Abstract

The clinical and molecular epidemiology of two clusters of colonization and infection of patients by glycopeptide-resistant enterococci (GRE) on a leukaemia and bone marrow transplantation unit was studied over a two-and-a half-year period. Thirty-five patients became colonized, of whom six developed clinical infections. Of the 53 isolates of GRE, 49 were Enterococcus faecium, multiply-resistant to vancomycin and ampicillin. DNA fingerprinting of 48 E. faecium isolates by pulsed-field gel electrophoresis identified six DNA types. One strain of VanB phenotype E. faecium predominated during the initial outbreak, and an unrelated strain of the Van A phenotype was present in a second cluster. Environmental and patient isolates of E. faecium were indistinguishable by DNA typing. The VanA phenotype enterococci probably arose by transfer from the renal ward at a nearby hospital, and a patient with persistent diarrhoea may have contributed to contamination and cross-infection.
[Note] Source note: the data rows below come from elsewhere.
(* ===== verification/UdpFile.v ===== *)
(** * Files over a lossy network

    The composition of the write cache (WBuf.v), the operations of nfs.c, the
    stubs (Stubs.v), the data representation (NfsXdr.v) and the transport
    (Udp.v): what a session of writes leaves in the files of the server over a
    network that loses, delays, reorders and doubles requests and replies
    ([NfsNetwork]).  The witnesses run on the network of SimNet.v. *)
From S2P Require Import Prelude MBuf WBufInfo NfsProt NfsSupp Nfs NfsServer Global WBuf WBufRep WBufFlush WBufGet WBufSeek WBufSpec WBufThm.
From S2P Require Import Xdr XdrSpec NfsXdr NfsXdrSpec NfsXdrThm.
From S2P Require Import Udp UdpSpec UdpRun Stubs Wire NfsNet UdpCalls UdpServer SimNet UdpThm.

Section Create.
Context {AUTH N : Type} `{LL : RpcLibLaws AUTH} `{!RpcSizes AUTH} `{RF : RequesterFinite N} `{NN : !NfsNetwork N AUTH}.
Abbreviation CLIENT := (CLIENT AUTH xdrproc).
Implicit Types (cl : CLIENT).

(** A new handle for the program on a network nothing is under way in. *)
Lemma clnt_acreate_settings (sys : System AUTH) h numasync cl : 1 <= numasync ->
  clnt_acreate sys h NFS_PROGRAM NFS_VERSION numasync = Some (Some cl) ->
  mcu_ok (cl_cu cl) /\ under_way (mcu_scu (cl_cu cl)) = [] /\ settings_ok cl.
Proof.
  intros Hn. unfold clnt_acreate. destruct h as [[ty addr]|]; [|done]. destruct (negb _); [done|].
  destruct (clntaudp_create _ _ _ _ _ _ _) as [[cl0|]|] eqn:E; cbn [mbind option_bind]; [|done|done]. intros Hc.
  pose proof E as E0. apply clntaudp_bufcreate_ok in E0 as (Ho & Hun & Hto); [|lia|done|done].
  simpl in Hc. injection Hc as <-. unfold clntaudp_create, clntaudp_bufcreate in E. destruct (sys_mem sys) as [[m1 m2] m3].
  destruct (_ >? MAXASYNC); [done|]. destruct m1; [|done]. cbn [negb] in E. destruct (negb _); [done|]. destruct (_ =? 0); [done|].
  rewrite (proj2 (Z.eqb_neq numasync 0)) in E by lia. set (xid := u32 _) in E. destruct (xdr_callhdr _ _ _ _) as [xd|] eqn:Ex; [|done].
  destruct (_ && _); [done|]. injection E as <-. simpl in *. split; [by destruct Ho|]. split; [done|]. constructor; simpl; try done.
  - unfold zlen. rewrite length_replicate. lia.
  - apply Forall_replicate. simpl. by exists xid, UDPMSGSIZE, xd.
Qed.

Definition started cl (n : N) : Rpc AUTH N := MkRpc cl (MkWorld n []) [] [] [].

Lemma started_ok cl n : mcu_ok (cl_cu cl) -> under_way (mcu_scu (cl_cu cl)) = [] -> settings_ok cl ->
  silent n -> server_ok (files n) (started cl n) [].
Proof.
  intros Ho Hun Hset [Hp Ht]. constructor; simpl; try done.
  - unfold young. rewrite Hun. constructor.
  - unfold outstanding. by rewrite Hun.
  - constructor.
  - constructor; simpl; try done.
    + by intros e ?%elem_of_nil.
    + intros q k Hq. by destruct (Hp q k).
    + intros q d k Hq. by destruct (Ht q d k).
    + by intros [|] ? ?.
  - by intros q ?%elem_of_nil.
  - by intros x a ?%elem_of_nil.
  - by intros a ?%elem_of_nil.
  - intros q (scu & args & Hin & Hu & _). apply (under_way_in _ _ Hin) in Hu. rewrite Hun in Hu. by apply elem_of_nil in Hu.
Qed.
End Create.

(** ** Sessions *)

(** A place that a session writes, or that was written before and not flushed. *)
Definition touched (bs : list wblock) (l : list (Z * list byte)) (o : Z) : Prop :=
  dirty bs o \/ Exists (fun w => w.1 <= o < w.1 + zlen w.2) l.
#[export] Instance touched_dec bs l o : Decision (touched bs l o).
Proof. unfold touched, dirty. apply _. Defined.

(** The file after a session on the file [c], with the blocks [bs] not flushed before. *)
Definition session_file (bs : list wblock) (l : list (Z * list byte)) (c : Z -> byte) : Z -> byte := session_spec (fview bs c) l.

Lemma fview_dirty bs : forall c c' o, Forall (fun b => zlen (bk_bytes b) = MBUFSIZE /\ ranges_ok 0 MBUFSIZE (bk_frags b)) bs ->
  dirty bs o -> fview bs c o = fview bs c' o.
Proof.
  induction bs as [|b bs IH]; intros c c' o Hok; [by intros ?%Exists_nil|]. apply Forall_cons in Hok as [[Hz Hr] Hok].
  intros [Hc|Hd]%Exists_cons; simpl; [|by apply IH]. apply fview_ext. unfold bview, rview. rewrite !decide_True by done.
  apply covered_range in Hc as Hlt; [|done]. destruct (lookup_lt_is_Some_2 (bk_bytes b) (Z.to_nat (o - bk_off b))) as [x ->]; [|done].
  unfold zlen in Hz. lia.
Qed.
Lemma spec_kept l : forall c o, ~ Exists (fun w => w.1 <= o < w.1 + zlen w.2) l -> session_spec c l o = c o.
Proof.
  induction l as [|[pos Buf] l IH]; intros c o Hn; simpl; [done|]. rewrite Exists_cons in Hn. simpl in Hn. rewrite IH by tauto.
  apply overlay_out. tauto.
Qed.
Lemma spec_touched l : forall c c' o, c o = c' o \/ Exists (fun w => w.1 <= o < w.1 + zlen w.2) l -> session_spec c l o = session_spec c' l o.
Proof.
  induction l as [|[pos Buf] l IH]; intros c c' o Hc; simpl; [by destruct Hc as [?|?%Exists_nil]|].
  apply IH. rewrite Exists_cons in Hc. simpl in Hc. destruct (decide (pos <= o < pos + zlen Buf)) as [Ho|Ho].
  - left. destruct (lookup_lt_is_Some_2 Buf (Z.to_nat (o - pos))) as [x Hx]; [unfold zlen in Ho; lia|]. by rewrite !(overlay_in _ _ _ o x) by (lia || done).
  - destruct Hc as [Hc|[?|?]]; [left; by apply overlay_ext_at|done|by right].
Qed.
Lemma session_file_kept bs l c o : ~ touched bs l o -> session_file bs l c o = c o.
Proof. intros Hn. unfold session_file. rewrite spec_kept by (intros ?; apply Hn; by right). apply fview_clean. intros ?. apply Hn. by left. Qed.
Lemma session_file_touched bs l c c' o : blocks_from 0 bs -> touched bs l o -> session_file bs l c o = session_file bs l c' o.
Proof.
  intros Hb [Hd|Hl]; apply spec_touched; [left|by right]. apply fview_dirty; [|done]. apply Forall_forall. intros b Hin.
  destruct (blocks_from_in _ _ _ Hb Hin) as [_ Hok]. split; apply Hok.
Qed.

(** ** Theorems *)

Section Theorems.
Context {AUTH N : Type} `{LL : RpcLibLaws AUTH} `{!RpcSizes AUTH} `{RF : RequesterFinite N} `{NN : !NfsNetwork N AUTH} `{Stack}.
Abbreviation CLIENT := (CLIENT AUTH xdrproc).
Abbreviation World := (World N).
Implicit Types (cl : CLIENT) (s : Rpc AUTH N).

(** The files behind the network. *)
Definition server_files s : Files := files (w_net (r_world s)).

(** What a session on the file [fh] has done in the end, [F0] the files before it:
    - the requests sent, each carried out once in the order they were sent, make the
      session of any files, and so do those reported as done;
    - no request is for a place that is not touched, and it is as it was;
    - a touched place has a byte that one of the requests sent has there;
    - it has the byte of the session if all requests for it have the same. *)
Record session_served (F0 : Files) (fh : nfs_fh) (bs : list wblock) (l : list (Z * list byte)) s : Prop := {
  ss_sent G o : replay G (r_sent s) fh o = session_file bs l (G fh) o;
  ss_done G o : replay G (r_done s) fh o = session_file bs l (G fh) o;
  ss_kept f o : f <> fh \/ ~ touched bs l o -> server_files s f o = F0 f o /\ forall a, a ∈ r_sent s -> ~ wrange a f o;
  ss_touched o : touched bs l o -> late (r_sent s) fh o (server_files s fh o);
  ss_agree o : (forall b b', late (r_sent s) fh o b -> late (r_sent s) fh o b' -> b = b') ->
    server_files s fh o = session_file bs l (F0 fh) o
}.

(** What the client knows tells of the server. *)
Lemma served_ok F0 fh bs l s : blocks_from 0 bs -> explains F0 s ->
  (forall G f o, f <> fh -> replay G (r_sent s) f o = G f o) ->
  (forall G o, replay G (r_sent s) fh o = session_file bs l (G fh) o) ->
  (forall G o, replay G (r_done s) fh o = session_file bs l (G fh) o) -> session_served F0 fh bs l s.
Proof.
  intros Hb [hist Hs] Hoth Hsent Hdone.
  assert (Hno : forall f o, f <> fh \/ ~ touched bs l o -> forall a, a ∈ r_sent s -> ~ wrange a f o).
  { intros f o Hf. apply replay_kept. intros G. destruct (decide (f = fh)) as [->|Hne]; [|by apply Hoth].
    rewrite Hsent. apply session_file_kept. by destruct Hf. }
  assert (Hkept : forall f o, f <> fh \/ ~ touched bs l o -> server_files s f o = F0 f o).
  { intros f o Hf. destruct (server_bytes F0 s hist f o Hs) as [?|(a & Ha & Hc)]; [done|].
    exfalso. apply (Hno f o Hf a Ha). by apply carries_range in Hc as [Hc _]. }
  assert (Htouched : forall o, touched bs l o -> late (r_sent s) fh o (server_files s fh o)).
  { intros o Ht. destruct (replay_changed (r_done s) fh o) as (a & Ha & Hr).
    - intros G G'. rewrite !Hdone. by apply session_file_touched.
    - by eapply server_done. }
  constructor; try done; [by split; [apply Hkept|apply Hno]|].
  intros o Hag. destruct (decide (touched bs l o)) as [Ht|Ht]; [|rewrite session_file_kept by done; apply Hkept; by right].
  apply Hag; [by apply Htouched|]. rewrite <-Hsent. destruct (Htouched o Ht) as (a & Ha & [Hr _]%carries_range).
  by apply (replay_covered F0 _ _ _ a).
Qed.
GRE may cause significant infections in immunocompromised patients, and are readily transmitted between them. GRE were controlled, but not eradicated on the unit; infection control measures included improved environmental cleaning and modification of antibiotic use. In order to control GRE, it is necessary to educate healthcare workers and implement the traditional, effective values of good personal hygiene and environmental cleanliness.